Tonight, I killed 11 people.

I've gone from being horrified to kill somebody, to killing 11 within a few hours.

But the part that makes me feel this most confused, 

Is that I don't feel bad. 

No - I wouldn't just say that I don't feel bad. 

I liked it. 

Killing people that wanted to hurt somebody I care about just felt good. It gave me a rush, to watch Michael bleed out. The thoughts that I'm having right now would've terrified me months ago. 

But now? I'm no longer the sweet and innocent Azalea that does whatever she's told blindly.

I'm the Azalea that will watch ten men burn, to protect my one. 

But I had a reason to do it. I didn't kill them all for no reason. I did it for Reese. I haven't crossed the line, into killing without reason. I'm not killing people unless there's no other option. 

Yet.

"Okay - explain this to me, Azalea," Reese says after rushing us into his apartment. His hair is still messy from the snowstorm. "What happened?"

"I killed Michael. And after I did, I called those men and told them you were at my house," I told him. "I went through Michael's stuff after. Found a bunch of explosives, and put them inside of the house. And once you were outside.....I set them off."

The words tasted foreign coming out of my mouth. I had never uttered a sentence even close to sounding like that before. 

I watched his brown eyes as they danced around my face.

"You killed all those people?" he asked quietly, his voice laced with a hint of shock. 

I nodded. And he kept looking down at me. 

"Do you think I'm evil now?" I whispered, wondering if maybe what I had done was unforgivable. If I was wrong. 

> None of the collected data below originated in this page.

(** * intee: locale resolution over scored sources

    A shallow embedding of the core of the [intee] packages
    ([helpers/match.ts], [helpers/load.ts], [util.ts], [resource.ts] and
    [index.ts]) and the properties of the resolver, the predicate
    combinators and the loader combinators.

    JavaScript numbers are IEEE 754 binary64 values ([spec_float] with
    precision 53 and maximal exponent 1024); callbacks handed to the library
    (predicates, loaders) are computations over a world that they may read
    and change and that may end by throwing. *)

From Stdlib Require Import ZArith String SpecFloat.
From stdpp Require Import gmap strings list pretty.

#[local] Set Warnings "-register-all".

(** ** Numbers *)

Module JsNumber.

Definition number : Type := spec_float.

Definition prec : Z := 53.
Definition emax : Z := 1024.

(** The number denoted by an integer literal. *)
Definition of_Z (z : Z) : number := binary_normalize prec emax z 0 false.
Definition of_nat (n : nat) : number := of_Z (Z.of_nat n).

Definition zero : number := S754_zero false.
Definition one : number := of_Z 1.
Definition two : number := of_Z 2.
(** [0.5], that is 1 * 2^-1. *)
Definition half : number := binary_normalize prec emax 1 (-1) false.
Definition NaN : number := S754_nan.

(** [a + b], [a * b], [a / b] and unary minus. *)
Definition add : number -> number -> number := SFadd prec emax.
Definition mul : number -> number -> number := SFmul prec emax.
Definition div : number -> number -> number := SFdiv prec emax.
Definition neg : number -> number := SFopp.

(** [Math.abs]. *)
Definition abs : number -> number := SFabs.

(** [a > b]: false as soon as one side is NaN. *)
Definition gt (a b : number) : bool := SFltb b a.
(** [a >= b]. *)
Definition ge (a b : number) : bool := SFleb b a.
(** [a === b] on numbers: NaN differs from itself, [-0 === 0]. *)
Definition eq (a b : number) : bool := SFeqb a b.

Definition isNaN (a : number) : bool :=
  match a with S754_nan => true | _ => false end.

End JsNumber.

Import JsNumber.

(** ** Values *)

(** Property keys are strings or symbols; a symbol is identified by the
    order in which [Symbol(...)] created it. *)
Inductive PropertyKey :=
  | PString (s : string)
  | PSymbol (id : nat).

#[global] Instance PropertyKey_eq_dec : EqDecision PropertyKey.
Proof. solve_decision. Defined.

#[global] Instance PropertyKey_countable : Countable PropertyKey.
Proof.
  refine (inj_countable'
            (fun k => match k with PString s => inl s | PSymbol i => inr i end)
            (fun x => match x with inl s => PString s | inr i => PSymbol i end)
            _).
  by intros [].
Defined.

(** An object is the finite map of its own enumerable properties. *)
Inductive Value :=
  | VUndefined
  | VNull
  | VBoolean (b : bool)
  | VNumber (n : number)
  | VString (s : string)
  | VObject (props : gmap PropertyKey Value).

(** ** util.ts: completions, worlds, promises *)

Module Util.

(** The result of running a piece of JavaScript: a value, or a thrown
    value. *)
Inductive completion (A : Type) :=
  | Normal (a : A)
  | Throw (e : Value).
Arguments Normal {A} a.
Arguments Throw {A} e.

(** A computation over a state [S]. *)
Definition Js (S A : Type) : Type := S -> completion A * S.

Definition ret {S A} (a : A) : Js S A := fun s => (Normal a, s).

Definition throw {S A} (e : Value) : Js S A := fun s => (Throw e, s).

Definition bind {S A B} (c : Js S A) (k : A -> Js S B) : Js S B :=
  fun s =>
    match c s with
    | (Normal a, s') => k a s'
    | (Throw e, s') => (Throw e, s')
    end.

(** How a promise ends. *)
Inductive Settlement (A : Type) :=
  | Fulfilled (a : A)
  | Rejected (e : Value)
  | Pending.
Arguments Fulfilled {A} a.
Arguments Rejected {A} e.
Arguments Pending {A}.

(** A promise (or thenable) object: its identity and the settlement it
    reaches. *)
Record PromiseLike (T : Type) := {
  promise_id : nat;
  eventually : Settlement T
}.
Arguments promise_id {T} p.
Arguments eventually {T} p.

(** [Sync<T> = () => T] *)
Definition Sync (World T : Type) : Type := Js World T.

(** [Async<T> = () => PromiseLike<T>] *)
Definition Async (World T : Type) : Type := Js World (PromiseLike T).

End Util.

Import Util.

Notation "'let*' x ':=' c 'in' k" := (bind c (fun x => k))
  (at level 10, x name, c at level 100, k at level 200).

His strong hands hold my face.

"No," he answers. "I think you're basking in the dark parts of yourself, that only make you more beautiful."

Beautiful. I finally allow myself to smile.

He leans down, tilting my neck to the side as he placed his lips against it. I shut my eyes and sighed out of pleasure from the feeling. 

"To watch you go from a girl terrified to talk back to her dad, to one willing to kill eleven of his men, is fucking incredible," Reese's minty breath hit my skin as he spoke in between kisses. 

I can feel the corruption inside of me. With every passing moment I spend with Reese, with his hands gripping my hips and running up along my back, with his lips kissing my neck until I grabbed his hair and forced him to kiss my lips, I feel it. 

I feel myself corrupting. I feel myself becoming the same kind of person I used to fear.

And I love it.

His lips move roughly against mine. The force he kissed me with nearly knocked me over, but his strong arms held me up.

Tasting his lips felt like every sense of my moral code was erased. I kissed him, knowing that he has ruined innocent lives. I kissed him knowing that he was a bad guy. That he was a villain.

And I wanted him so badly.

Smut Warning 

In what felt like seconds, both of our clothes ripped off and were scattered against his living room floor.